Cauchemar nippon

L'ouvrage:
Daniel Thayne est anglais. Il est à présent à Tokyo en touriste. Il compte bientôt repartir. Mais sa petite amie, Keiko Harada, ne l'entend pas de cette oreille. Lorsque son père et ses frères entrent dans la danse, Daniel se sent coincé.

Critique:
Il paraît que ce livre est hilarant... Je n'ai pas trouvé. D'habitude, quand une forme d'humour ne me fait pas rire, je reconnais quand même que l'auteur a souhaité amuser son lecteur. Ici, je me pose des questions. Qu'est-ce qui se veut drôle? La farouche obstination de madame Chiba (l'employeur de Daniel) à ne pas le payer? Le fait que Keiko soit un pot de colle, et que sa famille s'en mêle? La conduite de Samuel Echtbein, le voisin de Daniel? Les errances dudit Daniel, et sa course pour fuir les Harada? La personnalité de Keiko? J'ai plutôt trouvé tout cela poussif et invraisemblable.

L'insistance de la famille de Keiko est crédible, mais pas amusante. Quant à en être effrayé... ce qu'ils font est tellement cliché que je n'en ai même pas eu peur...
Le fait que madame Chiba trompe Daniel quant à son salaire pourrait être du comique de répétition, mais ce n'est pas très drôle au départ.
Le fait que Daniel soit perdu, ne comprenne pas ce qui lui arrive n'est pas très drôle. Au début, c'est vaguement effrayant, mais c'est beaucoup trop long. À force, il n'est plus à plaindre. Je l'ai plutôt vu comme un benêt. Il se pose des questions, veut ceci et cela, mais fait tout ce qu'il ne faut pas. Il est exaspérant!

L'attitude de son voisin est fantaisiste. On ne comprend pas trop pourquoi il prend fait et cause pour les Harada, pourquoi il en fait presque une affaire d'honneur... il les connaît à peine, sa réaction est disproportionnée. Bien sûr, l'auteur utilise Echtbein pour créer un élément effrayant, pour compliquer les choses au moment où Daniel pourrait s'en sortir, pour faire monter la tension. Mais ce n'est pas très adroit.
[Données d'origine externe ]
Definition cookies (headers : Headers) (name : bytes) : list bytes :=
  omap (cookie_value name)
    (concat (map (split_on 59) (List.filter to_str_ok (get_all headers (lit "cookie"))))).

Definition query_param (query name : bytes) : option bytes :=
  match List.find (fun '(n, _) => beq n name) (omap (split_once 61) (split_on 38 query)) with
  | Some (_, v) => if beq v [] then None else Some v
  | None => None
  end.

(** [u64::from_str_radix(v, 16).ok()]. *)
Fixpoint hex_go (acc : Z) (s : bytes) : option Z :=
  match s with
  | [] => Some acc
  | c :: s =>
      match hex_val c with
      | Some d => let acc := acc * 16 + d in if acc <? 2 ^ 64 then hex_go acc s else None
      | None => None
      end
  end.

Definition parse_hex_u64 (s : bytes) : option Z :=
  let ds := match s with c :: r => if c =? 43 then r else s | [] => s end in
  match ds with [] => None | _ => hex_go 0 ds end.

Definition octets (ip : IpAddr) : bytes :=
  match ip with V4 z => to_be_bytes 4 z | V6 z => to_be_bytes 16 z end.

Definition affinity (p : Pool) (headers : Headers) (path : bytes) (query : option bytes)
    (client : IpAddr) : Affinity :=
  let key :=
    match hash_on p with
    | None => None
    | Some ClientIp => Some (hash64 (octets (to_canonical client)))
    | Some Path => Some (hash64 path)
    | Some (OnQuery name) =>
        match query with
        | Some q => match query_param q name with Some v => Some (hash64 v) | None => None end
        | None => None
        end
    | Some (OnHeader name) =>
        match get headers name with
        | Some v => if beq v [] then None else Some (hash64 v)
        | None => None
        end
    | Some (OnCookie name) =>
        match head (cookies headers name) with Some v => Some (hash64 v) | None => None end
    end in
  let stuck :=
    match sticky p with
    | None => None
    | Some s => List.find (fun i => existsb (fun t => id t =? i) (targets p))
                  (omap parse_hex_u64 (cookies headers (s_name s)))
    end in
  mkAffinity key stuck.
End Affinity.

(** ** The order a request tries the targets in *)

(** [(0..)..enumerate().filter(..)]: the indices of the elements that satisfy [f]. *)
Definition indices {A} (f : A -> bool) (l : list A) : list nat :=
  map fst (List.filter (fun '(_, x) => f x) (zip (seq 0 (length l)) l)).

Definition min_Z (l : list Z) : option Z :=
  match l with [] => None | x :: l => Some (fold_left Z.min l x) end.

(** One pass of [weighted_turn]'s loop per distinct weight: [length tier] passes are enough. *)
Fixpoint weighted_go (ws : list Z) (fuel : nat) (k done : Z) : option nat :=
  match fuel with
  | O => None
  | S fuel =>
      let taking := List.filter (fun w => done <? w) ws in
      let count := Z.of_nat (length taking) in
      match min_Z taking with
      | None => None
      | Some next =>
          let span := (next - done) * count in
          if k <? span then indices (fun w => done <? w) ws !! Z.to_nat (k mod count)
          else weighted_go ws fuel (k - span) next
      end
  end.

(** [None] is a panic. *)
Definition weighted_turn (tier : list Target) (turn : Z) : option nat :=
  let ws := map weight tier in
  let total := foldr Z.add 0 ws in
  if total =? 0 then None
  else weighted_go ws (S (length ws)) (turn mod total) 0.

(** [(in flight + 1, weight)]: below [2^32] and at most [2^32], so the cross products fit a [u64]. *)
Definition load (hp : heap) (t : Target) : Z * Z := (in_flight (health_of hp t) + 1, weight t).

Definition lighter (x y : Z * Z) : bool := x.1 * y.2 <=? y.1 * x.2.

(** [Iterator::min_by]: the first of the least. *)
Definition min_load (l : list (Z * Z)) : option (Z * Z) :=
  match l with
  | [] => None
  | x :: l => Some (fold_left (fun best y => if lighter best y then best else y) l x)
  end.

(** [least_loaded] goes over its tier three times, for the least load, for how many have it, and for the one whose
    turn it is, and loads every count anew each time: other requests start and finish in between.  Within a pass each
    count is loaded once, so a heap per pass is what it sees. *)
Record Reads : Type := mkReads { r_min : heap; r_count : heap; r_nth : heap }.

(** Nothing happened in between. *)
Definition still (hp : heap) : Reads := mkReads hp hp hp.

(** [None]: none has the least load any more, and [turn % count] divides by zero. *)
Definition least_loaded (rd : Reads) (tier : list Target) (turn : Z) : option nat :=
  match min_load (map (load (r_min rd)) tier) with
  | None => None
  | Some (best_n, best_w) =>
      let tied hp t := let '(n, w) := load hp t in n * best_w =? best_n * w in
      let count := Z.of_nat (length (indices (tied (r_count rd)) tier)) in
      if count =? 0 then None
      else Some (default 0%nat (indices (tied (r_nth rd)) tier !! Z.to_nat (turn mod count)))
  end.

Definition rotate_left {A} (k : nat) (l : list A) : list A := drop k l ++ take k l.

(** [sort_by_cached_key] with [Reverse]: a stable sort, greatest first. *)
Fixpoint insert_desc {A} (f : A -> Z) (x : A) (l : list A) : list A :=
  match l with
  | [] => [x]
  | y :: l' => if f y <=? f x then x :: l else y :: insert_desc f x l'
  end.
Definition sort_desc {A} (f : A -> Z) (l : list A) : list A := foldr (insert_desc f) [] l.

Section Order.
Variable ln : f64 -> f64.

Definition order_tier (p : Pool) (rd : Reads) (key : option Z) (turn : Z) (tier : list Target)
    : option (list Target) :=
  match key with
  | Some k => Some (sort_desc (fun t => to_bits (score ln k t)) tier)
  | None =>
      match tier with
      | [] => Some []
      | _ =>
          match (match balance p with
                 | LeastConn => least_loaded rd tier turn
                 | _ => weighted_turn tier turn
                 end) with
          | Some k => Some (rotate_left k tier)
          | None => None
          end
      end
  end.

Definition tier_of (p : Pool) (hp : heap) (now : Z) (in_rotation_only b : bool) : list Target :=
  List.filter (fun t => Bool.eqb (backup t) b
                        && (negb in_rotation_only || in_rotation (health_of hp t) now)) (targets p).

(** [rd]: what is loaded to order the main targets ([false]) and the backups. *)
Definition tiers (p : Pool) (hp : heap) (rd : bool -> Reads) (now : Z) (key : option Z) (turn : Z) (in_rotation_only : bool)
    : option (list Target) :=
  match order_tier p (rd false) key turn (tier_of p hp now in_rotation_only false),
        order_tier p (rd true) key turn (tier_of p hp now in_rotation_only true) with
  | Some a, Some b => Some (a ++ b)
  | _, _ => None
  end.

(** [position], [remove] and [insert(0, _)] of the sticky target, never a backup ahead of one that is
    not. *)
Definition stick (stuck : option Z) (out : list Target) : list Target :=
  match stuck with
  | None => out
  | Some i =>
      match list_find (fun t => id t = i) out, out with
      | Some (k, t), first :: _ =>
          if Bool.eqb (backup t) (backup first) then t :: delete k out else out
      | _, _ => out
      end
  end.

(** The order, and the pool's turn after it; [hp] is what is loaded for the rotation, [rd] for the loads of each pass
    over the tiers (in rotation only, or all). *)
Definition order_for (p : Pool) (hp : heap) (rd : bool -> bool -> Reads) (now turn : Z) (a : Affinity) : option (list Target) * Z :=
  if negb (managed p) then (Some (targets p), turn)
  else
    let key := match key a with
               | Some k => if decide (balance p = Hash) then Some k else None
               | None => None
               end in
    let '(mine, turn') :=
      match balance p, key with
      | Priority, _ => (0, turn)
      | Hash, Some _ => (0, turn)
      | _, _ => (turn, wrap 64 (turn + 1))
      end in
    let up := tiers p hp (rd true) now key mine true in
    let out := match up with
               | Some [] => tiers p hp (rd false) now key mine false
               | _ => up
               end in
    (match out with Some l => Some (stick (stuck a) l) | None => None end, turn').
End Order.

(** ** What answers and failures do *)

Definition any_in_rotation (p : Pool) (hp : heap) (now : Z) : bool :=
  negb (managed p) || existsb (fun t => in_rotation (health_of hp t) now) (targets p).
Keiko est sûrement le personnage le plus cohérent, malgré son étrangeté. Au début, elle n'est pas très crédible. Son amour des peluches ne me dérange pas, mais elle en a tellement qu'elle en devient invraisemblable. Ensuite, sa personnalité extrême n'est ni drôle ni effrayante. Cela m'a plutôt fait soupirer d'ennui. Son dernier geste renforce sa cohérence. Ça va avec son caractère emporté, et son désir forcené de réparer le mal qu'elle a fait. Cependant, son acte est stupide. Je n'ai même pas réussi à la prendre en pitié, tant elle se montre inconséquente.

Il y a quelques découvertes qui pourraient être intéressantes, comme ce qu'on apprend quant à monsieur Chiba, ou ce que fait croire sa femme aux élèves de Daniel, mais ce n'est ni très surprenant ni très palpitant.

Bref, je ne conseille pas ce roman. Pour moi, les aspects comiques et énigmatiques sont ratés.

Éditeur: Belfond.
La version audio que j'ai entendue a été enregistrée pour Sésame.